The materials were also exposed to constant conditions while the acceptability of the polluted air was assessed under a wide range of temperatures and humidities. It was shown conclusively that changes in these two familiar factors do have significant effects on PAQ. As PAQ is as much the "bottom-line metric" for the ventilation industry as thermal comfort is for the heating and cooling industry, this has attracted worldwide interest and offers some new and exciting possibilities for energy conservation in buildings.
In northern Sweden, the Centre has been undertaking a field intervention experiment to determine the limits to low humidity. Outside temperatures of -30C occur during a large part of the winter in Canada, Russia, and Scandinavia, and for shorter periods in the northern parts of China, Mongolia, Japan and Korea. Large numbers of people are therefore exposed to levels of indoor humidity that are well below the minimum level recommended by current standards.
Aircraft operate in outdoor temperatures of -50C and below, and passengers are therefore exposed to even lower levels of humidity. The field experiment in Sweden is the second part of a research contract currently being carried out for ASHRAE.

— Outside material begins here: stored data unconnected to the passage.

Lemma verify_result t s r s' :
  verify_connection t s = (r, s') → connections_consistent s →
  own_only t s s' ∧ match r with Ok c => In c (connection_rows s') ∧ tenant_of c = t | Err _ => True end.
Proof.
  intros Hr Hs. unfold verify_connection in Hr.
  destruct (_require_connection t s) as [[c0|e] s1] eqn:Ec.
  2:{ rewrite (bind_step_err _ _ _ _ _ Ec) in Hr. apply no_connection in Ec as ->; [|done].
      injection Hr as <- <-. split; [by apply own_only_same|done]. }
  rewrite (bind_step_ok _ _ _ _ _ Ec) in Hr. apply own_connection in Ec as (-> & Hin & <-); [|done].
  destruct (_require_system_access_token s) as [[token|e] s1] eqn:Et.
  2:{ rewrite (bind_step_err _ _ _ _ _ Et) in Hr. frame Notify.connections Et. injection Hr as <- <-.
      split; [by apply own_only_same|done]. }
  rewrite (bind_step_ok _ _ _ _ _ Et) in Hr. frame Notify.connections Et.
  unfold try_catch in Hr. unfold mbind at 1, M_bind at 1 in Hr.
  destruct (_get_phone_number (phone_of c0) token s1) as [[phone|e] s2] eqn:Eg;
    frame Notify.connections Eg; rewrite Et in Eg.
  - rewrite (bind_step_ok notify_now _ s2 (Notify.clock s2) s2 eq_refl) in Hr.
    destruct (describe phone c0) as [c|e] eqn:Ed.
    2:{ rewrite (bind_step_err (lift (Err e)) _ s2 e s2 eq_refl) in Hr. injection Hr as <- <-.
        split; [by apply own_only_same|done]. }
    rewrite (bind_step_ok (lift (Ok c)) _ s2 c s2 eq_refl) in Hr. apply describe_own in Ed as [Ek Et'].
    apply (save_own c0 _ s) in Hr as [Ho Hr]; [|done..]. split; [done|].
    destruct r; [|done]. destruct Hr as [-> Hr]. done.
  - destruct e; try (injection Hr as <- <-; split; [by apply own_only_same|done]).
    rewrite (bind_step_ok notify_now _ s2 (Notify.clock s2) s2 eq_refl) in Hr.
    unfold mbind, M_bind in Hr. destruct (save _ s2) as [r2 s3] eqn:Es.
    apply (save_own c0 _ s) in Es as [Ho _]; [|done..].
    destruct r2; injection Hr as <- <-; by split.
Qed.

Lemma disconnect_result t s r s' :
  disconnect t s = (r, s') → connections_consistent s →
  own_only t s s' ∧ match r with Ok c => In c (connection_rows s') ∧ tenant_of c = t | Err _ => True end.
Proof.
  intros Hr Hs. unfold disconnect in Hr.
  destruct (_require_connection t s) as [[c0|e] s1] eqn:Ec.
  2:{ rewrite (bind_step_err _ _ _ _ _ Ec) in Hr. apply no_connection in Ec as ->; [|done].
      injection Hr as <- <-. split; [by apply own_only_same|done]. }
  rewrite (bind_step_ok _ _ _ _ _ Ec) in Hr. apply own_connection in Ec as (-> & Hin & <-); [|done].
  set (m := when _ _) in Hr. destruct (m s) as [[[]|e] s1] eqn:Em.
  2:{ rewrite (bind_step_err _ _ _ _ _ Em) in Hr. unfold m in Em. frame Notify.connections Em.
      injection Hr as <- <-. split; [by apply own_only_same|done]. }
  rewrite (bind_step_ok _ _ _ _ _ Em) in Hr. unfold m in Em. frame Notify.connections Em.
  rewrite (bind_step_ok notify_now _ s1 (Notify.clock s1) s1 eq_refl) in Hr.
  apply (save_own c0 _ s) in Hr as [Ho Hr]; [|done..]. split; [done|].
  destruct r; [|done]. destruct Hr as [-> Hr]. done.
Qed.

(** ** The property *)
Inductive meta_call :=
| Signup (payload : CompleteMetaWhatsappSignup)
| Verify (tenant_id : N)
| Disconnect (tenant_id : N).
Definition run_meta (call : meta_call) : M Notify MetaWhatsappConnection :=
  match call with
  | Signup p => complete_signup p
  | Verify t => verify_connection t
  | Disconnect t => disconnect t
  end.
Definition meta_tenant (call : meta_call) : N :=
  match call with Signup p => cs_tenant_id p | Verify t => t | Disconnect t => t end.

 Test of the mucous ferning in the eye after exposure to very low air humidity. | In the first part of the contract, laboratory exposures at the Centre have already revealed that although an exposure to low humidity (15% and 5% RH at 22(C) for 5 hours, as experienced on medium distance flights, does not lead to very much subjectively-perceived discomfort, it does have small measurably negative effects on the eye, effects which are exacerbated by slightly raised temperatures (above 22C) (Wyon et al. 2002).
References
Fang L, Wargocki P, Witterseh T, Clausen G, Fanger PO (1999) Field study on the impact of temperature, humidity and ventilation on perceived air quality. Proceedings of Indoor Air '99, Edinburgh, Scotland, 2, 107-112
Wyon DP, Fang L, Meyer H, Sundell J, Weirsøe CG, Sederberg-Olsen N, Tsutsumi H, Agner T, Fanger PO (2002) Limiting criteria for human exposure to low humidity indoors. Proc. of Indoor Air 2002, Monterey, CA, pp. 400-405.